## [Task to complete]
Go through the data from its first line and retype each line, stopping once the line containing "intros _ _. reflexivity." has been retyped.

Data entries
◆ ◆ ◆
(** ** Unclassified exceptions *)

Lemma handle_unclassified session q e :
  service_exception session q = Some e ->
  reaches_except_Exception q e = true ->
  outcome (handle session q) =
    HTTPException 500 (internal_error_envelope (route_of q)).
Proof.
  destruct q as [datos | cod_usu | datos]; cbn;
    unfold crear_nueva_cuenta, listar_cuentas, actualizar_estado.
  - destruct (insertar_nueva_cuenta_sp datos session) as [[r | e'] s']; cbn;
      [discriminate|].
    intros [= ->] He. apply negb_true_iff in He. rewrite He. reflexivity.
  - destruct (listar_cuentas_sp cod_usu session) as [[r | e'] s']; cbn;
      [discriminate|].
    intros _ _. reflexivity.
  - destruct (actualizar_estado_cuenta_sp datos session) as [[r | e'] s']; cbn;
      [discriminate|].
    intros [= ->] He. apply negb_true_iff in He. rewrite He. reflexivity.
Qed.


(** ** The envelope *)

(** C7: every outcome of every endpoint, returned or raised, carries the
    envelope record, and the [status_code] in it is the HTTP status of the
    response, which is one of 200, 201, 400, 404 and 500. *)
Theorem envelope_status_is_http_status session q :
  status_code (envelope (outcome (handle session q))) =
    http_status (route_of q) (outcome (handle session q)) /\
  In (http_status (route_of q) (outcome (handle session q)))
     [200; 201; 400; 404; 500]%Z.
Proof.
  destruct q as [datos | cod_usu | datos]; cbn;
    unfold crear_nueva_cuenta, listar_cuentas, actualizar_estado.
  - destruct (insertar_nueva_cuenta_sp datos session) as [[r | e] s'];
      [|destruct (isinstance_ValueError e)]; cbn; intuition.
  - destruct (listar_cuentas_sp cod_usu session) as [[r | e] s']; cbn;
      [|intuition].
    destruct (_ && _); cbn; intuition.
  - destruct (actualizar_estado_cuenta_sp datos session) as [[r | e] s'];
      [|destruct (isinstance_ValueError e);
        [destruct (PyStr.startswith (exc_str e) _)|]]; cbn; intuition.
Qed.


(** ** Rollback *)

Lemma except_rollback_discipline {A} (block : Db A) :
  (forall session, exists sent,
      events (snd (block session)) = (map Executed sent ++ events session)%list /\
      server (snd (block session)) = server session) ->
  rollback_discipline block (except_rollback block).
Proof.
  intros Hblock session. destruct (Hblock session) as (sent & Hev & Hsrv).
  exists sent. cbn. unfold except_rollback.
  destruct (block session) as [[a | e] s1]; cbn in *; auto.
Qed.

Ltac run_block :=
  repeat match goal with
    | |- context [match ?x with _ => _ end] => destruct x
    end; cbn.

Lemma insertar_try_executes datos session :
  exists sent,
    events (snd (insertar_nueva_cuenta_sp_try datos session)) =
      (map Executed sent ++ events session)%list /\
    server (snd (insertar_nueva_cuenta_sp_try datos session)) = server session.
Proof.
  unfold insertar_nueva_cuenta_sp_try, bind, execute, lift, raise, ret. cbn.
  fold (call_insertar datos).
  destruct (server session (events session) (call_insertar datos)); cbn.
  - exists [Select_Out_NroCta_Mensaje; call_insertar datos]. run_block; auto.
  - exists [call_insertar datos]. auto.
Qed.
(** GET /book *)
Definition list_book (current_user : User) (page limit : Z) : handler (list row) :=
  let offset := ((page - 1) * limit)%Z in
  await resp <- Execute (offset_ offset (limit_ limit
                   (eq_ "user_id" (id current_user) (tbl_select "*")))) ;;
  Return (data resp).

(** The duplicate-name probe shared by create and update:
    [tbl.select("name").eq("name", book.name).limit(1)]. *)
Definition name_probe (book : BookIn) : query :=
  limit_ 1 (eq_ "name" (name book) (tbl_select "name")).

(** POST /book.  The dict [data_] (the source's [data]) receives [user_id], but the insert is
    built from a second [book.model_dump()]. *)
Definition create_book (book : BookIn) (current_user : User) : handler row :=
  await resp <- Execute (name_probe book) ;;
  if truthy (data resp) then Raise (mkHTTPException 400 "Book already exists") else
  let data_ := model_dump book in
  let data_ := <["user_id" := VStr (id current_user)]> data_ in
  await resp <- Execute (tbl_insert (model_dump book)) ;;
  match data resp with
  | r :: _ => Return r
  | [] => Raise (mkHTTPException 400 "Something went wrong")
  end.

(** PUT /book/{book_id} *)
Definition update_book (book_id : UUID) (book : BookIn) (current_user : User) : handler row :=
  await resp <- Execute (name_probe book) ;;
  if truthy (data resp) then Raise (mkHTTPException 400 "Book already exists") else
  let data_ := model_dump book in
  await now <- UtcNow ;;
  let data_ := <["updated_at" := VStr (isoformat now)]> data_ in
  await resp <- Execute (match_ [("id", str_UUID book_id); ("user_id", id current_user)]
                           (tbl_update data_)) ;;
  if truthy (data resp) then Return ∅ else Raise (mkHTTPException 404 "Book not found").

(** DELETE /book/{book_id} *)
Definition delete_book (book_id : UUID) (current_user : User) : handler row :=
  await resp <- Execute (eq_ "user_id" (id current_user)
                           (eq_ "id" (str_UUID book_id) tbl_delete)) ;;
  if truthy (data resp) then Return ∅ else Raise (mkHTTPException 404 "Book not found").

(** The body is validated before the handler is entered; a validation
    error is answered with status 422 and the handler does not run. *)
Definition validation_error : HTTPException := mkHTTPException 422 "Unprocessable Entity".

Definition post_book (b : body) (current_user : User) : handler row :=
  match validate_BookIn b with
  | Some book => create_book book current_user
  | None => Raise validation_error
  end.

Definition put_book (book_id : UUID) (b : body) (current_user : User) : handler row :=
  match validate_BookIn b with
  | Some book => update_book book_id book current_user
  | None => Raise validation_error
  end.

(** ** Running a handler *)

(** The outside world: how each call answers in a state [S], and the
    state it leaves.  [None] is a call that raises; nothing in [app.py]
    catches it. *)
Record world (S : Type) : Type := mkWorld {
  sign_in_with_password : gmap string string -> S -> option AuthResponse * S;
  execute : query -> S -> option APIResponse * S;
  utcnow : S -> datetime * S
}.

Arguments sign_in_with_password {S} _ _ _.
Arguments execute {S} _ _ _.
Arguments utcnow {S} _ _.

(** One entry per outside call, in the order issued. *)
Inductive event : Type :=
  | EvSignIn (credentials : gmap string string)
  | EvExecute (q : query)
  | EvUtcNow.

(** How a request ends: the handler's value, an [HTTPException], or an
    exception of an outside call that passes through unhandled. *)
Inductive outcome (A : Type) : Type :=
  | Returned (a : A)
  | HTTPError (e : HTTPException)
  | Unhandled.

Arguments Returned {A} a.
Arguments HTTPError {A} e.
Arguments Unhandled {A}.

Fixpoint run {S A : Type} (W : world S) (p : handler A) (s : S)
  : outcome A * S * list event :=
  match p with
  | Return a => (Returned a, s, [])
  | Raise e => (HTTPError e, s, [])
  | SignInWithPassword c k =>
      match sign_in_with_password W c s with
      | (Some resp, s1) =>
          let '(o, s2, t) := run W (k resp) s1 in (o, s2, EvSignIn c :: t)
      | (None, s1) => (Unhandled, s1, [EvSignIn c])
      end
  | Execute q k =>
      match execute W q s with
      | (Some resp, s1) =>
          let '(o, s2, t) := run W (k resp) s1 in (o, s2, EvExecute q :: t)
      | (None, s1) => (Unhandled, s1, [EvExecute q])
      end
  | UtcNow k =>
      let '(now, s1) := utcnow W s in
      let '(o, s2, t) := run W (k now) s1 in (o, s2, EvUtcNow :: t)
  end.

Definition result_of {S A : Type} (r : outcome A * S * list event) : outcome A := r.1.1.
Definition state_of {S A : Type} (r : outcome A * S * list event) : S := r.1.2.
Definition calls_of {S A : Type} (r : outcome A * S * list event) : list event := r.2.

(** ** The Supabase services the handlers talk to

    The services are outside this repository.  [Supabase] is the table
    service of the spec's interface (filtered select, insert, update and
    delete with equality, limit and offset modifiers) over a table kept
    as a list of rows in stored order, an auth service that answers from
    a list of known credentials, and a clock.  Theorems that only speak
    of the calls a handler issues are proved for every [world]; those
    that speak of the table's content are proved for this one. *)
Module Supabase.

Record state : Type := mkState {
  books : list row;
  next_id : N;
  clock : datetime;
  accounts : list (string * string * AuthResponse)
}.

(** A row passes the filters when each filtered column holds exactly
    the given string; a missing or null column passes none. *)
Definition matches (filters : list (string * string)) (r : row) : bool :=
  forallb (fun f => bool_decide (r !! f.1 = Some (VStr f.2))) filters.

(** [select("*")] keeps the row; [select(c)] keeps column [c] only. *)
Definition project (columns : string) (r : row) : row :=
  if bool_decide (columns = "*") then r
  else {[ columns := default VNull (r !! columns) ]}.

(** Offset then limit; the store refuses a negative one. *)
Definition window (lim off : option Z) (l : list row) : option (list row) :=
  let o := default 0%Z off in
  if bool_decide (o < 0)%Z then None else
  let l := drop (Z.to_nat o) l in
  match lim with
  | None => Some l
  | Some n => if bool_decide (n < 0)%Z then None else Some (take (Z.to_nat n) l)
  end.

Definition set_books (s : state) (b : list row) : state :=
  mkState b (next_id s) (clock s) (accounts s).

Definition exec (q : query) (s : state) : option APIResponse * state :=
  match q_op q with
  | Select columns =>
      match window (q_limit q) (q_offset q)
              (List.filter (matches (q_filters q)) (books s)) with
      | Some rows => (Some (mkAPIResponse (project columns <$> rows)), s)
      | None => (None, s)
      end
  | Insert payload =>
      let r := payload ∪ {[ "id" := VStr (str_UUID (mkUUID (next_id s))) ]} in
      (Some (mkAPIResponse [r]),
       mkState (books s ++ [r]) (next_id s + 1) (clock s) (accounts s))
  | Update payload =>
      let hit := List.filter (matches (q_filters q)) (books s) in
      (Some (mkAPIResponse ((fun r => payload ∪ r) <$> hit)),
       set_books s ((fun r => if matches (q_filters q) r then payload ∪ r else r)
                      <$> books s))
  | Delete =>
      let hit := List.filter (matches (q_filters q)) (books s) in
      (Some (mkAPIResponse hit),
       set_books s (List.filter (fun r => negb (matches (q_filters q) r)) (books s)))
  end.

(** The auth service answers with the response recorded for the
    credentials and raises when it knows none. *)
Fixpoint find_account (email pass : option string)
    (l : list (string * string * AuthResponse)) : option AuthResponse :=
  match l with
  | [] => None
  | (e, p, resp) :: l' =>
      if bool_decide (email = Some e) && bool_decide (pass = Some p)
      then Some resp else find_account email pass l'
  end.

Definition sign_in (credentials : gmap string string) (s : state)
  : option AuthResponse * state :=
  (find_account (credentials !! "email") (credentials !! "password") (accounts s), s).

Definition now (s : state) : datetime * state := (clock s, s).

Definition service : world state := mkWorld state sign_in exec now.

End Supabase.

(** ** Sample data used by the closed examples *)

Definition alice : User := mkUser "user-a".
Definition bob : User := mkUser "user-b".

Definition book_1 : UUID := mkUUID 1.
Definition book_2 : UUID := mkUUID 2.

Definition noon : datetime := mkDatetime 2024 3 7 12 0 0 0.

Definition stored (book_id : UUID) (owner : User) (n : string) : row :=
  <["id" := VStr (str_UUID book_id)]>
    (<["user_id" := VStr (id owner)]>
       (<["name" := VStr n]> (<["description" := VNull]> ∅))).

Definition known_accounts : list (string * string * AuthResponse) :=
  [ ("a@example.org", "pw-a", mkAuthResponse (Some alice) (Some (mkSession "token-a")));
    ("b@example.org", "pw-b", mkAuthResponse (Some bob) None);
    ("c@example.org", "pw-c", mkAuthResponse None None) ].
◆ ◆ ◆
## [Your solution]
(** ** Unclassified exceptions *)

Lemma handle_unclassified session q e :
  service_exception session q = Some e ->
  reaches_except_Exception q e = true ->
  outcome (handle session q) =
    HTTPException 500 (internal_error_envelope (route_of q)).
Proof.
  destruct q as [datos | cod_usu | datos]; cbn;
    unfold crear_nueva_cuenta, listar_cuentas, actualizar_estado.
  - destruct (insertar_nueva_cuenta_sp datos session) as [[r | e'] s']; cbn;
      [discriminate|].
    intros [= ->] He. apply negb_true_iff in He. rewrite He. reflexivity.
  - destruct (listar_cuentas_sp cod_usu session) as [[r | e'] s']; cbn;
      [discriminate|].
    intros _ _. reflexivity.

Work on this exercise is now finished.